==== DATASET CONTENT

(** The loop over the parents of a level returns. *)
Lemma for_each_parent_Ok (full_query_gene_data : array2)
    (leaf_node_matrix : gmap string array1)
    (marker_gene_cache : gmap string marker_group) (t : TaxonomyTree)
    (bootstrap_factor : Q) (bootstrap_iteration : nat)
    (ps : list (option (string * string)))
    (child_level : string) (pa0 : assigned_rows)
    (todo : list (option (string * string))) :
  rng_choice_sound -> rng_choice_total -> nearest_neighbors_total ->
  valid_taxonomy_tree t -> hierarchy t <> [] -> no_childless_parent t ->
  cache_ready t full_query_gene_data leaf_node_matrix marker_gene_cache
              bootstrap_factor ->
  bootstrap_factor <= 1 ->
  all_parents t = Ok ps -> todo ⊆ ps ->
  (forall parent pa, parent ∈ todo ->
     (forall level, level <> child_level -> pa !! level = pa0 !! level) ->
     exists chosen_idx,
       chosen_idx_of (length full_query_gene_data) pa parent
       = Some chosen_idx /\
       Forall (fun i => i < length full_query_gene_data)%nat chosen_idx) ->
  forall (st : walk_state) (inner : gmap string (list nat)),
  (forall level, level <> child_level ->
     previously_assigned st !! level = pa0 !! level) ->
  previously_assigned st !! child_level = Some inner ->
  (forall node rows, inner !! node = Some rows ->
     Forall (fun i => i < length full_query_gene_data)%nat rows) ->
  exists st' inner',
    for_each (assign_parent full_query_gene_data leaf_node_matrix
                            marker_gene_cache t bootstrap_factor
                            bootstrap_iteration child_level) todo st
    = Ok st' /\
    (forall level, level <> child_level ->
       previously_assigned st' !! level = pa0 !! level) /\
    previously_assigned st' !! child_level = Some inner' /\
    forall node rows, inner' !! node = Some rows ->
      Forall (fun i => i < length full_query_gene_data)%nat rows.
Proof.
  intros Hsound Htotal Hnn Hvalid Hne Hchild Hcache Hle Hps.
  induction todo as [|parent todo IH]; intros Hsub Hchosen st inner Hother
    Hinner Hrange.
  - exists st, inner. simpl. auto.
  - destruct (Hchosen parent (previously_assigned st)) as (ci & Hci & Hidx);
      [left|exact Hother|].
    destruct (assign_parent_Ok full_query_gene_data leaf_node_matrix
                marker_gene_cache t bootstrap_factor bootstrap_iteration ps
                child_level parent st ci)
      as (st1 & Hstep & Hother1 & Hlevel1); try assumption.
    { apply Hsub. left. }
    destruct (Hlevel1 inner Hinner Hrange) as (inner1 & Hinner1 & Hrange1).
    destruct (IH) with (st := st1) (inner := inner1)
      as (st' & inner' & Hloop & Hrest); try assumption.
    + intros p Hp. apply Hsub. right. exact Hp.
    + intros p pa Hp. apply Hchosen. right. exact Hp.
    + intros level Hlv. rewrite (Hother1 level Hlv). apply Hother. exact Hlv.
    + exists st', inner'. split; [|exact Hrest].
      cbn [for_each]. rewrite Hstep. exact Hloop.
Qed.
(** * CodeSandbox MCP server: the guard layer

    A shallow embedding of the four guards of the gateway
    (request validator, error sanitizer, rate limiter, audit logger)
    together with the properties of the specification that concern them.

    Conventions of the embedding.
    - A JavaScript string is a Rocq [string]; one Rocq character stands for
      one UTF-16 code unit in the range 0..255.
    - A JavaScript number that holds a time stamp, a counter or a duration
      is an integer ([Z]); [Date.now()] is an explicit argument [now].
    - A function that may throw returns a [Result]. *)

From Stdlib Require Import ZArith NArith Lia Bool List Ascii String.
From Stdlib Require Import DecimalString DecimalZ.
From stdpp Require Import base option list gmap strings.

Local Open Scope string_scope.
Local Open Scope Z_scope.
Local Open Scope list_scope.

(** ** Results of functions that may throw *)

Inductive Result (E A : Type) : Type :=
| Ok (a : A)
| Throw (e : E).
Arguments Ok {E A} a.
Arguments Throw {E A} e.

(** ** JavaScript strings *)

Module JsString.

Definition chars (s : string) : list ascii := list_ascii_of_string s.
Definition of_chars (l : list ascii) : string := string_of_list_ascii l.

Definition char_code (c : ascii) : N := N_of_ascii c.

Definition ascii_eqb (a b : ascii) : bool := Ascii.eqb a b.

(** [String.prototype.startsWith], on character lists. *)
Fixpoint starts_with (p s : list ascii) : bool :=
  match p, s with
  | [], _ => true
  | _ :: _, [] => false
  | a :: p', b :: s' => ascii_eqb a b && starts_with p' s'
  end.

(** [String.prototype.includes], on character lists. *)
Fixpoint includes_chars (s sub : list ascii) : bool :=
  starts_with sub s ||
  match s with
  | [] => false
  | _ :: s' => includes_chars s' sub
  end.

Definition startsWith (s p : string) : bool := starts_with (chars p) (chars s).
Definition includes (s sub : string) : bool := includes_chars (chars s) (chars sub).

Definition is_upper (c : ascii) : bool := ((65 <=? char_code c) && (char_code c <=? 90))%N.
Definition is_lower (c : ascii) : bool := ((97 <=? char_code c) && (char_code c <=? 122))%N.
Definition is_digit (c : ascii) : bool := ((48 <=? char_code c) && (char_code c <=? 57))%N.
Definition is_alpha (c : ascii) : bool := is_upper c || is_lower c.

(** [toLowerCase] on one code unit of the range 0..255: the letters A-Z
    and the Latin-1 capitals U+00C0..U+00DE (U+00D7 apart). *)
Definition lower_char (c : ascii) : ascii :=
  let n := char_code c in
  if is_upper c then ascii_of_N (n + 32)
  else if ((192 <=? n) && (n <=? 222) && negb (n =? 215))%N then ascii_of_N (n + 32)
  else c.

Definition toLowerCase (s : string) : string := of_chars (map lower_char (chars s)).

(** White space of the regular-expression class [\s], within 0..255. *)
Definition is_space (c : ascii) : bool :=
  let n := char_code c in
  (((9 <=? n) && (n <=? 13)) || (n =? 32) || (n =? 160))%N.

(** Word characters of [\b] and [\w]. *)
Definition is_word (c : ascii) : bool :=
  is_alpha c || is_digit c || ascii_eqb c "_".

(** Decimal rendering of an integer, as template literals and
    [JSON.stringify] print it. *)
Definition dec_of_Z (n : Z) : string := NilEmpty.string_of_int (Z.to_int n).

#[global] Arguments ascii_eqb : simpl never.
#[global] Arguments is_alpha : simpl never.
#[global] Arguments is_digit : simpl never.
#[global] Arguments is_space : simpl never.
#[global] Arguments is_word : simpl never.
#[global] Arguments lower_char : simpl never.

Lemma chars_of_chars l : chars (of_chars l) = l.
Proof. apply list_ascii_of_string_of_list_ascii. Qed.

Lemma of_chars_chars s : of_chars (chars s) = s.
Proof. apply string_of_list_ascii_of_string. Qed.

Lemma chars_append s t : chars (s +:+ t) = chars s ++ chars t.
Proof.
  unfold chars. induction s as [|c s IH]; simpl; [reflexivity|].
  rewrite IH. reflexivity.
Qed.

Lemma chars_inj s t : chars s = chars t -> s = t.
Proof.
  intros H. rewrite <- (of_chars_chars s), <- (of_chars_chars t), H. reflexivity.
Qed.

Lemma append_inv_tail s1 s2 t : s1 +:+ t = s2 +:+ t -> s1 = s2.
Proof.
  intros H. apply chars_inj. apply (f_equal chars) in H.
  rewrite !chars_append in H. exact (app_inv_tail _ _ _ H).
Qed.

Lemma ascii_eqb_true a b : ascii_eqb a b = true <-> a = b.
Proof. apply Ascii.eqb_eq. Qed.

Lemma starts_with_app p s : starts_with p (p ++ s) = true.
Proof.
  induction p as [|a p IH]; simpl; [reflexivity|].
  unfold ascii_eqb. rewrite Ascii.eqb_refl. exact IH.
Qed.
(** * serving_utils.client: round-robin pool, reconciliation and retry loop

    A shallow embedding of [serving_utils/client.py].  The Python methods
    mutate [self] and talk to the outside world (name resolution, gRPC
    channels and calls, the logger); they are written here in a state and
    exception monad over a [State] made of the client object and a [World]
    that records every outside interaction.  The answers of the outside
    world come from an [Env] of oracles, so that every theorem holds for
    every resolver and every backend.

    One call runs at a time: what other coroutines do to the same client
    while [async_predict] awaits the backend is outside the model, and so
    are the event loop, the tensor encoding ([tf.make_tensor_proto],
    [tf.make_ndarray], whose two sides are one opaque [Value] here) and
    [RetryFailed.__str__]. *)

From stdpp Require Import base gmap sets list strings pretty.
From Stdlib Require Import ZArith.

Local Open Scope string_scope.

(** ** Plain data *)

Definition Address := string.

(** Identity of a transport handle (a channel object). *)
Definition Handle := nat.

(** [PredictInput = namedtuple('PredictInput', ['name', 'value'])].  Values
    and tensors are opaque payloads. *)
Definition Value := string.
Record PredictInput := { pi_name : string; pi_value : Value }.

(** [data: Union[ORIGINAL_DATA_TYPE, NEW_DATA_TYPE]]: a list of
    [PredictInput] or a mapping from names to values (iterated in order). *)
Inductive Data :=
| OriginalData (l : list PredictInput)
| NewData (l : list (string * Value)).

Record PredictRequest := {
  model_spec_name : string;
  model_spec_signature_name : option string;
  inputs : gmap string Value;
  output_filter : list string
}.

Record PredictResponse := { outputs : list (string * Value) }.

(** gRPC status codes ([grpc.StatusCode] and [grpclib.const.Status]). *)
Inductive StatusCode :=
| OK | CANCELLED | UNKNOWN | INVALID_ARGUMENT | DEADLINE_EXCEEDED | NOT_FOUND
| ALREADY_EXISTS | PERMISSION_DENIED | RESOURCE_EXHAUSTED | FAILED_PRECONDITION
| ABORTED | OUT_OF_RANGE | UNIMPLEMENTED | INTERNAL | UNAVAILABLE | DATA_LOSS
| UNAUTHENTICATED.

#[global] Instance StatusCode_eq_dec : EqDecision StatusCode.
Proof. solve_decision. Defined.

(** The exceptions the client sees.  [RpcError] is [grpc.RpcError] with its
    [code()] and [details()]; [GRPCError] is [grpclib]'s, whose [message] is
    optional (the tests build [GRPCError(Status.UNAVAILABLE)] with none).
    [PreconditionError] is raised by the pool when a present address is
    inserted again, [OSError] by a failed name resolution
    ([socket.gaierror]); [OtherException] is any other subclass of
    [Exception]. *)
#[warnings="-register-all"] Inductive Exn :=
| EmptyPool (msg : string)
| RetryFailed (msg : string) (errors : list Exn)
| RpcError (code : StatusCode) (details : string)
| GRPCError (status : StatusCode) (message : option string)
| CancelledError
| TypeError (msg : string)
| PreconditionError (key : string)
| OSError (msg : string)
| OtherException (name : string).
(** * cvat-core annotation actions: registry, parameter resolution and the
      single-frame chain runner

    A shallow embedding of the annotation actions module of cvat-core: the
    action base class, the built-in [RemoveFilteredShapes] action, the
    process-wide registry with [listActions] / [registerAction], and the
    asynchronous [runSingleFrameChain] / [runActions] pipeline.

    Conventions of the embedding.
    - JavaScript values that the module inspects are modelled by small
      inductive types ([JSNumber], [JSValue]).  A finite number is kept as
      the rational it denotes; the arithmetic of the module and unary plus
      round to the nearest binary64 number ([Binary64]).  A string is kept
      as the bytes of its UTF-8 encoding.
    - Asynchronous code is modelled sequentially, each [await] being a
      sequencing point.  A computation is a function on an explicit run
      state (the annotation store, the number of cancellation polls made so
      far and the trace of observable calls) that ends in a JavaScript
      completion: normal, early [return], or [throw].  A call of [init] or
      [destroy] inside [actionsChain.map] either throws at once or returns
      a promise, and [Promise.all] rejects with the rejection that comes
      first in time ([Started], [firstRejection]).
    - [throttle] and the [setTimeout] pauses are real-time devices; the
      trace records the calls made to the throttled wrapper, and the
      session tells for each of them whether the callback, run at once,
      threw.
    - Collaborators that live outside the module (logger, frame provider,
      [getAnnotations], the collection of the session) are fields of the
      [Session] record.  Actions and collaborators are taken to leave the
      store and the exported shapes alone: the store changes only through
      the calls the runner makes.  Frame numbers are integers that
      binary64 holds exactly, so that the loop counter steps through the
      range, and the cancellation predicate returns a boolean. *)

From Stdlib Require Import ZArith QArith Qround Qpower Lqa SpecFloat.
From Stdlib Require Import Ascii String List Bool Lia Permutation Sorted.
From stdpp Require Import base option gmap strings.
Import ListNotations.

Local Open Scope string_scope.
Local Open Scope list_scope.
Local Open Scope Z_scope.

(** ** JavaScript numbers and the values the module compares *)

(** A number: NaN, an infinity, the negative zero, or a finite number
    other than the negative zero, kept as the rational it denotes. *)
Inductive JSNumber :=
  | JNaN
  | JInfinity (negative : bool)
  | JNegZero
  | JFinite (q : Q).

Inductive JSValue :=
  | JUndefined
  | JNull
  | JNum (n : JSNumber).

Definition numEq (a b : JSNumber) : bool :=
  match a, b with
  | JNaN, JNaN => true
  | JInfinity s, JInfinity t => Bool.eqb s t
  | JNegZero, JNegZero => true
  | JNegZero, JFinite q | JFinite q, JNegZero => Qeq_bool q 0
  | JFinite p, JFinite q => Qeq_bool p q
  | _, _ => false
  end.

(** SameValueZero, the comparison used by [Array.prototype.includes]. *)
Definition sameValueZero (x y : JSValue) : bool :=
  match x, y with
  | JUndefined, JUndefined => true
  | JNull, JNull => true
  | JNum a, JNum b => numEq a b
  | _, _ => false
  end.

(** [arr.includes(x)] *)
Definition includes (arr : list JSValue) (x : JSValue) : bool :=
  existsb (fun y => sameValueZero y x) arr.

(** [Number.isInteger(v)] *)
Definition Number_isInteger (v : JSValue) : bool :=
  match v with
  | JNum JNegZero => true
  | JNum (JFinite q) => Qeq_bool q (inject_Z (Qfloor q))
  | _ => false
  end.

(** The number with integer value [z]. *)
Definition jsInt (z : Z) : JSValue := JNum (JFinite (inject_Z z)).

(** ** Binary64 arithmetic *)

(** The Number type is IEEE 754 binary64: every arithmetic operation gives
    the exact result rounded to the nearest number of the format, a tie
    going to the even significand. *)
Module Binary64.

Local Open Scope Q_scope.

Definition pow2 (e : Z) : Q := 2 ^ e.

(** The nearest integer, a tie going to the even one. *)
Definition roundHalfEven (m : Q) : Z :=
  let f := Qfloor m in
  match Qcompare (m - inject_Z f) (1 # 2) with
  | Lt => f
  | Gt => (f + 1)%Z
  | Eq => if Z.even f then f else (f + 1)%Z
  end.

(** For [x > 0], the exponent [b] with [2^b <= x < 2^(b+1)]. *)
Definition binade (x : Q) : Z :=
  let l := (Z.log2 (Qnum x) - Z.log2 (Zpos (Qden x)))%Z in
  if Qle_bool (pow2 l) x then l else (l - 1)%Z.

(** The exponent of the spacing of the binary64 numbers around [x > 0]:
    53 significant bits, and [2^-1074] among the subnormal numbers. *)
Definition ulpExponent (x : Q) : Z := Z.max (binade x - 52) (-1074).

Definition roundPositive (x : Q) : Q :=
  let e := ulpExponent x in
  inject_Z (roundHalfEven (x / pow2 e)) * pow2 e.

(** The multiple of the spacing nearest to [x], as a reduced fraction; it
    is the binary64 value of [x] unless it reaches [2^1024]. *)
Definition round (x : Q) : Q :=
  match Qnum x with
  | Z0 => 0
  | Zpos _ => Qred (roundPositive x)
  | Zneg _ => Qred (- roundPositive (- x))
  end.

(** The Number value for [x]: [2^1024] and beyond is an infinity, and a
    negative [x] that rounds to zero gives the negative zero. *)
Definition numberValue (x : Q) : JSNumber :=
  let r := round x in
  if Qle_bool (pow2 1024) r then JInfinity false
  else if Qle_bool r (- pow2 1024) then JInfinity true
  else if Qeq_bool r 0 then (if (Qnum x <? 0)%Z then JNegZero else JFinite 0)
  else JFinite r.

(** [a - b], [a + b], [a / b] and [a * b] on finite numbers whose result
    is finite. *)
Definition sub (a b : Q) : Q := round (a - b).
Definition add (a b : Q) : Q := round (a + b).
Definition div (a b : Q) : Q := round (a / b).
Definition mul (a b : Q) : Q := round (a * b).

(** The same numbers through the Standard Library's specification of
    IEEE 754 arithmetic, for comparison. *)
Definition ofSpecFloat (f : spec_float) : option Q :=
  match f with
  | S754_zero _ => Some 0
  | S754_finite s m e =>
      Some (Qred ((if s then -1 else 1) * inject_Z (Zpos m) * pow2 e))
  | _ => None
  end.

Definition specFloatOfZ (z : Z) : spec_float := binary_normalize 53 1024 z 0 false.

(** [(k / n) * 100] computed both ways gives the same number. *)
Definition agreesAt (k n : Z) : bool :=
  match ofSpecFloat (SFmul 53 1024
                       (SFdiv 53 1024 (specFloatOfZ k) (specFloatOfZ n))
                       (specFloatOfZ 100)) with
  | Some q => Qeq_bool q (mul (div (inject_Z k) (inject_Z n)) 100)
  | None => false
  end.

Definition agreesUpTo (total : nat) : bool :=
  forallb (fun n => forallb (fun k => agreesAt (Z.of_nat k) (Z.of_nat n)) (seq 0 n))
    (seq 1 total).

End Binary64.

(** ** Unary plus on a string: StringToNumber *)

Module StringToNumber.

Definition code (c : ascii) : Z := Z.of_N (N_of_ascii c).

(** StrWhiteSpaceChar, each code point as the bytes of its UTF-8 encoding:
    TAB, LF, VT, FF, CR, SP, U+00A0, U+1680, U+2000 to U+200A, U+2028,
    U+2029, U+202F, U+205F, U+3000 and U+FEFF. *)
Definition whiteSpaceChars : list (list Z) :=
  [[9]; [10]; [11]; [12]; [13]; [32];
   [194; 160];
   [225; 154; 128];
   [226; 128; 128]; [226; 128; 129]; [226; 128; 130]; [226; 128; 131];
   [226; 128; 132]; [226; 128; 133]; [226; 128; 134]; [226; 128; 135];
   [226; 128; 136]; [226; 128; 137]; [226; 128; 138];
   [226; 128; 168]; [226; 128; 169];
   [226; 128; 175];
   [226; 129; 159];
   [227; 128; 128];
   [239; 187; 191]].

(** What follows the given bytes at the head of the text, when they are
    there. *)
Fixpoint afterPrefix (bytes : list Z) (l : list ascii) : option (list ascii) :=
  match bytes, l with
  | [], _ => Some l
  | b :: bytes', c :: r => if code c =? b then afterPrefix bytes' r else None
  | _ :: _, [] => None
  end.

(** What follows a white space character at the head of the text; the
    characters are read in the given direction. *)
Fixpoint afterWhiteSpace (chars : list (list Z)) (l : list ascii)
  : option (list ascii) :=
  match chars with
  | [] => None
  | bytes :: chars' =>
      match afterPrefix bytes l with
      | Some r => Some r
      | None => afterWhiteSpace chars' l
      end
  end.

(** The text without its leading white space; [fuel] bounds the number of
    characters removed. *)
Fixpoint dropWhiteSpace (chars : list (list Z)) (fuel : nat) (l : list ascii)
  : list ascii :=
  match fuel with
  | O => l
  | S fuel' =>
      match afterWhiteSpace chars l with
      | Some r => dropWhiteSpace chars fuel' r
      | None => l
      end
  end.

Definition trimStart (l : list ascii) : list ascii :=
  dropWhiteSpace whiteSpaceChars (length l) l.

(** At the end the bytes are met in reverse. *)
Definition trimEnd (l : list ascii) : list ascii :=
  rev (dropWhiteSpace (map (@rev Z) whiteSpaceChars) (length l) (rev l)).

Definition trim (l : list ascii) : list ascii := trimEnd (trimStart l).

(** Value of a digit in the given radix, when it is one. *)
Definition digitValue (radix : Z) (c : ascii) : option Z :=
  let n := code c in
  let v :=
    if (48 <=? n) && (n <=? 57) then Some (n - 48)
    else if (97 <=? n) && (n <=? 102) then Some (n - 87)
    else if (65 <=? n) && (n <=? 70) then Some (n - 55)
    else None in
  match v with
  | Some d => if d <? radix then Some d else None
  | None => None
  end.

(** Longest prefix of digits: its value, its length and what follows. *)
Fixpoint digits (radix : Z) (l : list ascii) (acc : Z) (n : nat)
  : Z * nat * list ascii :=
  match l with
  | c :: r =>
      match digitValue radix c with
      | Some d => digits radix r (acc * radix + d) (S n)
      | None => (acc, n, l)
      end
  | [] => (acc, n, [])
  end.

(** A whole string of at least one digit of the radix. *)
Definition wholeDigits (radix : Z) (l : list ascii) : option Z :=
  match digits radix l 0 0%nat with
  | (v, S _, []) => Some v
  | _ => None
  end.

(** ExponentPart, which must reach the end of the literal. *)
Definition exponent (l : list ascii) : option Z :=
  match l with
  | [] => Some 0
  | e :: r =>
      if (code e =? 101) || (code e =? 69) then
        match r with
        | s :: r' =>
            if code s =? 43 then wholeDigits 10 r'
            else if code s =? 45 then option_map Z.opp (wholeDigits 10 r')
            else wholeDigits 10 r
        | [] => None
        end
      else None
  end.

========

WHAT YOU HAVE TO DO => State how many lines in the listing above contain the string "them". Include no other words.

ANSWER TO THE EXERCISE => 2